La ex ministra, che si dimise dal governo Conte Due portando poi al governo Draghi, parla di «Patto repubblicano» con una «dimensione unitaria ma plurale nelle anime». Che prevede la collaborazione con gli amministratori, con il mondo del terzo settore, il mondo accademico e quello cattolico.
«Il progetto di cui stiamo parlando è quello per cui abbiamo preso l’otto per cento alle elezioni politiche», ha spiegato Bonetti. «Lì c’era dentro anche Italia Viva, che però oggi si presenta all’elettorato con un progetto diverso con Clemente Mastella, che parte ad esempio forte della commissione Covid che mette sotto la lente la strategia europea dell’approvvigionamento dei vaccini.
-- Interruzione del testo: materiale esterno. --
Definition processClaim (c : TaskClaim) : W unit :=
  r ← db_call (db_GetTaskForRun (tc_RunID c) (tc_TaskID c));
  match r with
  | Err _ => mret tt
  | Ok (task, namespace, retryEnv) =>
      a ← allocate_claimed c task namespace retryEnv;
      match a with
      | Err _ => mret tt
      | Ok podUID =>
          f ← db_call (db_FinalizeClaimToRunning (tc_TaskRunID c) (we_id env) podUID);
          match f with
          | Ok _ => mret tt
          | Err _ =>
              if podUID =b "" then mret tt
              else
                pods ← kube_call (pods_List_uid namespace podUID);
                match pods with
                | Ok (p :: _) => kube_call (pods_Delete namespace (p_Name p)) ≫= λ _, mret tt
                | _ => mret tt
                end
          end
      end
  end.

End worker.
End Workers.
Questo è stato un elemento di rottura con Renzi». Grande distanza anche sulla posizione in merito al premierato e alle riforme costituzionali.
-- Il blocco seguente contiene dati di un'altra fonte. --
(** The pod of a retry of the example container: its token is empty. *)
Lemma retry_loses_secrets_witness :
  let w := demo_world [] in
  let saved := json_Marshal number_json (retry_envs demo_container) in
  ∃ w', allocate_claimed json_worker demo_claim demo_task "default" saved w = (Ok (Ok "uid-0"), w') ∧
    (λ p, c_Env <$> sp_Containers (p_Spec p)) <$> (map_to_list (cl_pods (a_kube (w_alloc w')))).*2 =
      [[[mkEnvVar "token" "" None]]].
Proof.
  intros w saved. eexists.
  pose proof (retry_loses_secrets json_worker demo_claim demo_task "default" demo_container w
    number_json_law) as H. unfold saved. change number_json with (we_json json_worker) at 1.
  split; [etransitivity; [exact H|vm_compute; reflexivity]|vm_compute; reflexivity].
Defined.

#[local] Hint Extern 0 (DagManager Store) => exact (db_manager demo_env) : typeclass_instances.

(** A DAG of one task that may be retried three times, and its first run. *)
Definition flaky_dag : DAG := mkDAG "flaky" ∅ [] false
  (spec_of [mkTaskSpec "a" ["sh"] [] "alpine" [] (mkBackoff 3) (mkConditional false []) []
              None "" "" None]) (mkDAGStatus "" "").

Definition flaky_run : Store :=
  run_calls demo_env [CInsertDAG flaky_dag "default";
    CCreateDAGRun "run-1" (mkDagRunSpec "flaky" []) ∅ None; CAddPendingTaskRun 1 1] demo_store.

Definition flaky_world : World Store Cluster :=
  mkWorld flaky_run (mkAlloc empty_cluster [] []) [] [] [] 0.

Lemma flaky_ok : tables_ok (st_tables flaky_run).
Proof. apply (reachable_db_inv demo_env), run_calls_reachable, fresh_reachable. Qed.

(** The rows of the only task. *)
Lemma flaky_rows :
  ∃ dt k, tb_DAG_Tasks (st_tables flaky_run) = [dt] ∧ tb_Tasks (st_tables flaky_run) = [k] ∧
    tb_Task_Runs (st_tables flaky_run) = [demo_a] ∧
    dt_dag_task_id dt = 1%Z ∧ tk_task_id k = dt_task_id dt ∧ tk_backoffLimit k = 3%Z ∧
    tk_isConditional k = false.
Proof. do 2 eexists. split_and!; vm_compute; reflexivity. Qed.

Lemma ShouldRerun_decides_witness : (ShouldRerun 1 137 flaky_run).1 = Ok true.
Proof.
  destruct flaky_rows as (dt & k & Hdt & Hk & Htr & H1 & H2 & H3 & H4).
  assert (nofault flaky_run) as Hn by (vm_compute; reflexivity).
  assert (task_of_run (st_tables flaky_run) demo_a dt k) as Ht
    by (split; [rewrite Htr; left|rewrite Hdt; left|done|rewrite Hk; left|done]).
  destruct (ShouldRerun_decides demo_a dt k 137 flaky_run Hn flaky_ok Ht) as [H _].
  unfold rerun_decision in H. rewrite H3, H4 in H. exact H.
Defined.

Lemma retries_unbounded_witness :
  ∃ tr, (1 < trn_task_run_id tr)%Z ∧
    (ShouldRerun (trn_task_run_id tr) 137
       (w_db (retryFailedTask json_worker (demo_pod 1 1 PodFailed []) 1 1 flaky_world).2)).1 = Ok true.
Proof.
  destruct flaky_rows as (dt & k & Hdt & Hk & Htr & H1 & H2 & H3 & H4).
  assert (nofault flaky_run) as Hn by (vm_compute; reflexivity).
  assert (dt ∈ tb_DAG_Tasks (st_tables flaky_run)) as Hdt' by (rewrite Hdt; left).
  assert (k ∈ tb_Tasks (st_tables flaky_run)) as Hk' by (rewrite Hk; left).
  assert (1 <= tk_backoffLimit k)%Z as Hl by (rewrite H3; done).
  destruct (retries_unbounded demo_env json_worker (demo_pod 1 1 PodFailed []) 1 1 1 dt k
    demo_container [] 137 flaky_world Hn flaky_ok eq_refl eq_refl Hdt' H1 Hk' H2 Hl H4)
    as (tr & _ & _ & Hid & H).
  exists tr. split; [|exact H].
  assert (sq_Task_Runs (st_tables (w_db flaky_world)) = 1%Z) as E by (vm_compute; reflexivity).
  rewrite E in Hid. exact Hid.
Defined.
In vista delle prossime elezioni europee, ha detto Bonetti, «non ci accontentiamo di fare la somma dello zero virgola di uno o dell’altro. Un progetto di un Terzo Polo finto non può rianimare la fiducia dell’elettorato». Ma i lettori capiranno le divisioni e le differenze interne al Terzo Polo? Il rischio è che gli elettori si divideranno tra Azione, Italia Viva e PiùEuropa. E che alla fine non ce la faccia nessuno a superare il quorum di sbarramento per Bruxelles. «Non possiamo tornare dagli elettori dicendo “votate noi, se no vince la sinistra o la destra”. Lo ha già fatto Enrico Letta con il Pd alle scorse elezioni, dicendo che sarebbero arrivati i fascisti. E ha perso. La strada migliore è fare politica con metodo, non attaccando gli altri, ma creando delle proposte credibili. Io sono convinta che mettendoci insieme questa situazione non migliorerebbe».
Parlare di Europa vuol dire guardare anche oltre le elezioni europee. Sull’Ucraina, come si diceva anche ieri durante l’incontro con Matteo Renzi, anche Bonetti percepisce una certa stanchezza comune, quella war fatigue che anestetizza le coscienze con il passare del tempo. «Però l’Italia ha sempre avuto una posizione inequivocabile su questo tema, prima con il governo Draghi, poi con il governo Meloni. L’unico modo per far finire la guerra è che la Russia vada via dall’Ucraina: per questo l’Italia non può permettersi nessun tipo di ambiguità su questo tema. Ambiguità che si intravedono da qualche parte, sia a destra, sia a sinistra, sia al centro».
Parlando delle manifestazioni di piazza per il 25 novembre, ha raggiunto virtualmente il palco del Teatro Parenti anche Carlo Calenda, intervenuto in collegamento video: «Avrebbe partecipato anche la mia famiglia, ma poi abbiamo rinunciato perché la piattaforma è odiosa, irricevibile: questa è una grande occasione perduta, anche se ci saranno tantissime persone in piazza. Perché gli organizzatori strumentalizzeranno questa piattaforma per diffondere temi antioccidentali, l’odio antisemita, invece avrebbe la possibilità di portare finalmente a compimento una rivoluzione nella cultura dei nostri Paesi. E non ha senso portare istanze antioccidentali in una manifestazione femminista, perché il femminismo nasce in Occidente: l’Occidente è la culla in cui questa rivoluzione può essere portata a termine, di certo non in Russia, non in Medio Oriente, non altrove. Qui, perché sappiamo che nessun altro sistema politico nel mondo avrebbe potuto offrire alla rivoluzione femminista una sponda così forte. E di questo siamo orgogliosi».
E proprio l’antisemitismo che si vede in queste settimane nelle piazze si aggancia, secondo Calenda, a una grande pigrizia occidentale. «Una pigrizia che porta a considerare la nostra libertà come una libertà puramente individuale, mai collettiva. Però è solo nella collettività che si può partecipare al progresso della società occidentale. E questa è anche una lezione del Covid: l’idea che la libertà sociale non è una somma di libertà individuali ma una libertà collettiva superiore», dice il leader di Azione.